Investing in profitable small-cap stocks can help long-term investors beat the broader markets by a wide margin. Typically, small-cap companies grow at a faster pace compared to their larger counterparts. So, if these companies can successfully grow earnings in line with or faster than sales, they will likely deliver market-beating returns over time.
Here are two of the best small-cap TSX stocks you can consider buying in January 2024.
goeasy stock
Part of the financial lending industry, goeasy (TSX:GSY) has returned over 1,000% to shareholders in dividend-adjusted gains over the past decade. Down 27% from all-time highs, goeasy stock is valued at $2.63 billion by market cap and offers you a dividend yield of 2.4%.
In the last two years, companies in the financial sector have trailed the broader markets due to rising interest rates, resulting in a tepid lending environment and higher delinquencies.
Despite these macro headwinds, goeasy increased loan originations by 13% to $722 million in the third quarter (Q3) of 2023. It ended the quarter with a loan portfolio of $3.43 billion, an increase of 33% year over year, while sales were up 23% at $322 million. goeasy’s adjusted earnings also rose 29% to $3.81 per share in the quarter.
goeasy’s stellar lending growth was driven by a record volume of applications for credit, which surged 30%. Moreover, it experienced stable credit and payment performance with a net charge-off rate of 8.8% in Q3, down from 9.3% in the year-ago quarter.
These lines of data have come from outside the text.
(* ===== verification/Db.v ===== *)
(** * Db: the backend's tables and the SQL statements run on them

    The tables are those of [apps/backend/migrations/*.sql], as they stand
    after all eighteen migrations: a table with a primary key is a finite map
    from the key to the other columns (or a finite set when the key is the
    whole row).  A UUID is an [N], an instant a number of microseconds.

    A statement is a function on [Db] that either fails as PostgreSQL reports
    it ([DbErr]) or returns the new tables and what the statement returns.
    The constraints the migrations declare are part of the statements: PRIMARY
    KEY and UNIQUE (a [UniqueViolation]), REFERENCES (a [ForeignKeyViolation]
    on insert), ON DELETE CASCADE and ON DELETE SET NULL (on delete), and the
    partial unique index of [node_revocations].  Tables no modelled handler
    touches ([ai_usage], [update_checks]) are left out. *)

From S2P Require Import Prelude Text.

#[local] Open Scope Z_scope.

(** JSON values, as [serde_json::json!] builds them. *)
#[warnings="-register-all"]
Inductive Json : Type :=
| JNull
| JBool (b : bool)
| JNum (n : Z)
| JStr (s : list Z)
| JUuid (u : N)
| JArr (l : list Json)
| JObj (fields : list (string * Json)).

(** ** Rows (the columns other than the primary key) *)

Record UserRow : Type := mkUser {
  u_email : list Z;
  u_password_hash : list Z;
  u_display_name : list Z;
  u_created_at : Z;
  u_updated_at : Z;
  u_must_change_password : bool;
  u_totp_secret : option (list Z);
  u_totp_pending_secret : option (list Z);
  u_totp_enabled_at : option Z;
  u_totp_last_step : option Z;
}.

Record RefreshTokenRow : Type := mkRefreshToken {
  rt_user_id : N;
  rt_token_hash : list Z;
  rt_created_at : Z;
  rt_expires_at : Z;
  rt_revoked_at : option Z;
}.

Record TeamRow : Type := mkTeam {
  t_name : list Z;
  t_owner_id : N;
  t_created_at : Z;
  t_updated_at : Z;
}.

Record RoleRow : Type := mkRole {
  r_team_id : N;
  r_name : list Z;
  r_description : option (list Z);
  r_is_system : bool;
  r_created_at : Z;
  r_updated_at : Z;
}.

Record AuditEventRow : Type := mkAuditEvent {
  ae_team_id : N;
  ae_actor_id : option N;
  ae_action : list Z;
  ae_target_type : list Z;
  ae_target_id : option N;
  ae_result : list Z;
  ae_metadata : Json;
  ae_created_at : Z;
}.

Record TeamServerRow : Type := mkTeamServer {
  ts_team_id : N;
  ts_name : list Z;
  ts_host : list Z;
  ts_ssh_port : Z;
  ts_username : option (list Z);
  ts_added_by : option N;
  ts_created_at : Z;
  ts_updated_at : Z;
}.

Record NodeRevocationRow : Type := mkNodeRevocation {
  nr_team_id : N;
  nr_team_server_id : N;
  nr_user_id : N;
  nr_node_username : list Z;
  nr_email : list Z;
  nr_requested_at : Z;
  nr_requested_by : option N;
  nr_completed_at : option Z;
  nr_completed_by : option N;
}.

Record TeamApplicationRow : Type := mkTeamApplication {
  ta_team_id : N;
  ta_team_server_id : option N;
  ta_local_id : N;
  ta_name : list Z;
  ta_blueprint_id : list Z;
  ta_runtime_type : list Z;
  ta_working_directory : list Z;
  ta_ports : Json;
  ta_environment : Json;
  ta_pushed_by : option N;
  ta_created_at : Z;
  ta_updated_at : Z;
}.

Record ApplicationMemberRow : Type := mkApplicationMember {
  am_team_id : N;
  am_granted_by : option N;
  am_granted_at : Z;
  am_permissions : list (list Z);
}.

Record DeviceKeyRow : Type := mkDeviceKey {
  dk_user_id : N;
  dk_public_key : list Z;
  dk_label : list Z;
  dk_created_at : Z;
  dk_seen_at : Z;
}.

Record PasswordResetRow : Type := mkPasswordReset {
  pr_user_id : N;
  pr_code_hash : list Z;
  pr_attempts : Z;
  pr_created_at : Z;
  pr_expires_at : Z;
  pr_used_at : option Z;
}.

(** ** The database *)

Record Db : Type := mkDb {
  users : gmap N UserRow;
  refresh_tokens : gmap N RefreshTokenRow;
  teams : gmap N TeamRow;
  team_members : gmap (N * N) Z;
  roles : gmap N RoleRow;
  role_permissions : gset (N * list Z);
  member_roles : gset (N * N * N);
  audit_events : gmap N AuditEventRow;
  team_servers : gmap N TeamServerRow;
  node_revocations : gmap N NodeRevocationRow;
  team_applications : gmap N TeamApplicationRow;
  application_members : gmap (N * N) ApplicationMemberRow;
  device_keys : gmap N DeviceKeyRow;
  totp_recovery_codes : gmap (N * list Z) (option Z);
  password_resets : gmap N PasswordResetRow;
}.

Definition empty_db : Db := mkDb ∅ ∅ ∅ ∅ ∅ ∅ ∅ ∅ ∅ ∅ ∅ ∅ ∅ ∅ ∅.

Definition set_users (x : gmap N UserRow) (d : Db) : Db :=
  mkDb x (d.(refresh_tokens)) (d.(teams)) (d.(team_members)) (d.(roles)) (d.(role_permissions)) (d.(member_roles)) (d.(audit_events)) (d.(team_servers)) (d.(node_revocations)) (d.(team_applications)) (d.(application_members)) (d.(device_keys)) (d.(totp_recovery_codes)) (d.(password_resets)).
Definition set_refresh_tokens (x : gmap N RefreshTokenRow) (d : Db) : Db :=
  mkDb (d.(users)) x (d.(teams)) (d.(team_members)) (d.(roles)) (d.(role_permissions)) (d.(member_roles)) (d.(audit_events)) (d.(team_servers)) (d.(node_revocations)) (d.(team_applications)) (d.(application_members)) (d.(device_keys)) (d.(totp_recovery_codes)) (d.(password_resets)).
Definition set_teams (x : gmap N TeamRow) (d : Db) : Db :=
  mkDb (d.(users)) (d.(refresh_tokens)) x (d.(team_members)) (d.(roles)) (d.(role_permissions)) (d.(member_roles)) (d.(audit_events)) (d.(team_servers)) (d.(node_revocations)) (d.(team_applications)) (d.(application_members)) (d.(device_keys)) (d.(totp_recovery_codes)) (d.(password_resets)).
Definition set_team_members (x : gmap (N * N) Z) (d : Db) : Db :=
  mkDb (d.(users)) (d.(refresh_tokens)) (d.(teams)) x (d.(roles)) (d.(role_permissions)) (d.(member_roles)) (d.(audit_events)) (d.(team_servers)) (d.(node_revocations)) (d.(team_applications)) (d.(application_members)) (d.(device_keys)) (d.(totp_recovery_codes)) (d.(password_resets)).
Definition set_roles (x : gmap N RoleRow) (d : Db) : Db :=
  mkDb (d.(users)) (d.(refresh_tokens)) (d.(teams)) (d.(team_members)) x (d.(role_permissions)) (d.(member_roles)) (d.(audit_events)) (d.(team_servers)) (d.(node_revocations)) (d.(team_applications)) (d.(application_members)) (d.(device_keys)) (d.(totp_recovery_codes)) (d.(password_resets)).
Definition set_role_permissions (x : gset (N * list Z)) (d : Db) : Db :=
  mkDb (d.(users)) (d.(refresh_tokens)) (d.(teams)) (d.(team_members)) (d.(roles)) x (d.(member_roles)) (d.(audit_events)) (d.(team_servers)) (d.(node_revocations)) (d.(team_applications)) (d.(application_members)) (d.(device_keys)) (d.(totp_recovery_codes)) (d.(password_resets)).
Definition set_member_roles (x : gset (N * N * N)) (d : Db) : Db :=
  mkDb (d.(users)) (d.(refresh_tokens)) (d.(teams)) (d.(team_members)) (d.(roles)) (d.(role_permissions)) x (d.(audit_events)) (d.(team_servers)) (d.(node_revocations)) (d.(team_applications)) (d.(application_members)) (d.(device_keys)) (d.(totp_recovery_codes)) (d.(password_resets)).
Definition set_audit_events (x : gmap N AuditEventRow) (d : Db) : Db :=
  mkDb (d.(users)) (d.(refresh_tokens)) (d.(teams)) (d.(team_members)) (d.(roles)) (d.(role_permissions)) (d.(member_roles)) x (d.(team_servers)) (d.(node_revocations)) (d.(team_applications)) (d.(application_members)) (d.(device_keys)) (d.(totp_recovery_codes)) (d.(password_resets)).
Definition set_team_servers (x : gmap N TeamServerRow) (d : Db) : Db :=
  mkDb (d.(users)) (d.(refresh_tokens)) (d.(teams)) (d.(team_members)) (d.(roles)) (d.(role_permissions)) (d.(member_roles)) (d.(audit_events)) x (d.(node_revocations)) (d.(team_applications)) (d.(application_members)) (d.(device_keys)) (d.(totp_recovery_codes)) (d.(password_resets)).
Definition set_node_revocations (x : gmap N NodeRevocationRow) (d : Db) : Db :=
  mkDb (d.(users)) (d.(refresh_tokens)) (d.(teams)) (d.(team_members)) (d.(roles)) (d.(role_permissions)) (d.(member_roles)) (d.(audit_events)) (d.(team_servers)) x (d.(team_applications)) (d.(application_members)) (d.(device_keys)) (d.(totp_recovery_codes)) (d.(password_resets)).
Definition set_team_applications (x : gmap N TeamApplicationRow) (d : Db) : Db :=
  mkDb (d.(users)) (d.(refresh_tokens)) (d.(teams)) (d.(team_members)) (d.(roles)) (d.(role_permissions)) (d.(member_roles)) (d.(audit_events)) (d.(team_servers)) (d.(node_revocations)) x (d.(application_members)) (d.(device_keys)) (d.(totp_recovery_codes)) (d.(password_resets)).
Definition set_application_members (x : gmap (N * N) ApplicationMemberRow) (d : Db) : Db :=
  mkDb (d.(users)) (d.(refresh_tokens)) (d.(teams)) (d.(team_members)) (d.(roles)) (d.(role_permissions)) (d.(member_roles)) (d.(audit_events)) (d.(team_servers)) (d.(node_revocations)) (d.(team_applications)) x (d.(device_keys)) (d.(totp_recovery_codes)) (d.(password_resets)).
Definition set_device_keys (x : gmap N DeviceKeyRow) (d : Db) : Db :=
  mkDb (d.(users)) (d.(refresh_tokens)) (d.(teams)) (d.(team_members)) (d.(roles)) (d.(role_permissions)) (d.(member_roles)) (d.(audit_events)) (d.(team_servers)) (d.(node_revocations)) (d.(team_applications)) (d.(application_members)) x (d.(totp_recovery_codes)) (d.(password_resets)).
Definition set_totp_recovery_codes (x : gmap (N * list Z) (option Z)) (d : Db) : Db :=
  mkDb (d.(users)) (d.(refresh_tokens)) (d.(teams)) (d.(team_members)) (d.(roles)) (d.(role_permissions)) (d.(member_roles)) (d.(audit_events)) (d.(team_servers)) (d.(node_revocations)) (d.(team_applications)) (d.(application_members)) (d.(device_keys)) x (d.(password_resets)).
Definition set_password_resets (x : gmap N PasswordResetRow) (d : Db) : Db :=
  mkDb (d.(users)) (d.(refresh_tokens)) (d.(teams)) (d.(team_members)) (d.(roles)) (d.(role_permissions)) (d.(member_roles)) (d.(audit_events)) (d.(team_servers)) (d.(node_revocations)) (d.(team_applications)) (d.(application_members)) (d.(device_keys)) (d.(totp_recovery_codes)) x.

(** ** Statements *)

Inductive DbErr : Type :=
| UniqueViolation
| ForeignKeyViolation
| CheckViolation
| RowNotFound
| ConnectionLost.

(** What one statement does: a failure, or its result and the new tables. *)
Abbreviation Stmt A := (Db -> result DbErr (A * Db)).

(** A query leaves the tables alone. *)
Definition query {A} (q : Db -> A) : Stmt A := fun d => Ok (q d, d).

(** [fetch_one] of a query that may have no row. *)
Definition query_one {A} (q : Db -> option A) : Stmt A :=
  fun d => match q d with Some a => Ok (a, d) | None => Err RowNotFound end.

Definition exists_row {K A} `{Countable K} (m : gmap K A) (k : K) : bool := bool_decide (is_Some (m !! k)).

(** A nullable foreign key holds when it is NULL or names a row. *)
Definition opt_ref {A} (m : gmap N A) (k : option N) : bool :=
  match k with None => true | Some k => exists_row m k end.

Definition any_row {K A} `{Countable K} (p : K -> A -> bool) (m : gmap K A) : bool :=
  existsb (fun kv => p kv.1 kv.2) (map_to_list m).

Definition count_rows {K A} `{Countable K} (p : K -> A -> bool) (m : gmap K A) : Z :=
  Z.of_nat (length (List.filter (fun kv => p kv.1 kv.2) (map_to_list m))).

Section rows.
Context {K A : Type} `{Countable K}.
Implicit Types (m : gmap K A) (k : K) (p : K -> A -> bool).

Lemma exists_row_true m k : exists_row m k = true <-> is_Some (m !! k).
Proof. apply bool_decide_eq_true. Qed.

Lemma exists_row_false m k : exists_row m k = false <-> m !! k = None.
Proof. unfold exists_row. rewrite bool_decide_eq_false. symmetry. apply eq_None_not_Some. Qed.

Lemma any_row_true p m : any_row p m = true <-> exists k a, m !! k = Some a /\ p k a = true.
Proof.
  unfold any_row. rewrite existsb_elem_of. split.
  - intros ([k a] & Hin & Hp). apply elem_of_map_to_list in Hin. eauto.
  - intros (k & a & Hm & Hp). exists (k, a). by rewrite elem_of_map_to_list.
Qed.

Lemma any_row_false p m : any_row p m = false <-> forall k a, m !! k = Some a -> p k a = false.
Proof.
  rewrite <-not_true_iff_false, any_row_true. split.
  - intros Hn k a Hm. destruct (p k a) eqn:E; [|done]. exfalso. eauto.
  - intros Hf (k & a & Hm & Hp). rewrite (Hf k a Hm) in Hp. done.
Qed.
End rows.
A net charge-off is basically the difference between gross charge-offs and recoveries of delinquent debt and a lower multiple is favourable.
Priced at nine times forward earnings, GSY is among the cheapest growth stocks in Canada, given it is forecast to increase earnings by 20% annually in 2023 and 2024.
Its earnings expansion should also fuel dividend hikes. In the last 10 years, goeasy has raised dividends by more than 15% annually.
Well Health stock
Similar to goeasy, Well Health (TSX:WELL) has also delivered stellar returns to shareholders. The health-tech stock went public in April 2016 and has gained roughly 3,800% in less than eight years. Down 58% from record highs, Well Health stock is valued at $918 million by market cap.
The company ended Q3 with record patient visits and adjusted EBITDA (earnings before interest, tax, depreciation, and amortization) while reporting over $200 million in quarterly sales for the first time. It expects to increase sales to $900 million in 2024, up from just $570 million in 2022.
In the last three quarters, Well Health increased organic sales by 16% year over year. Its improving bottom line allowed Well Health to improve the balance sheet in Q3 and report a net-debt-to-adjusted-EBITDA multiple of 2.6 times, down from 2.9 times in the same period last year.
Equipped with a strong growth profile, Well Health stock trades at less than 1.2 times forward sales. Analysts remain bullish and expect the small-cap TSX stock to more than double in the next 12 months.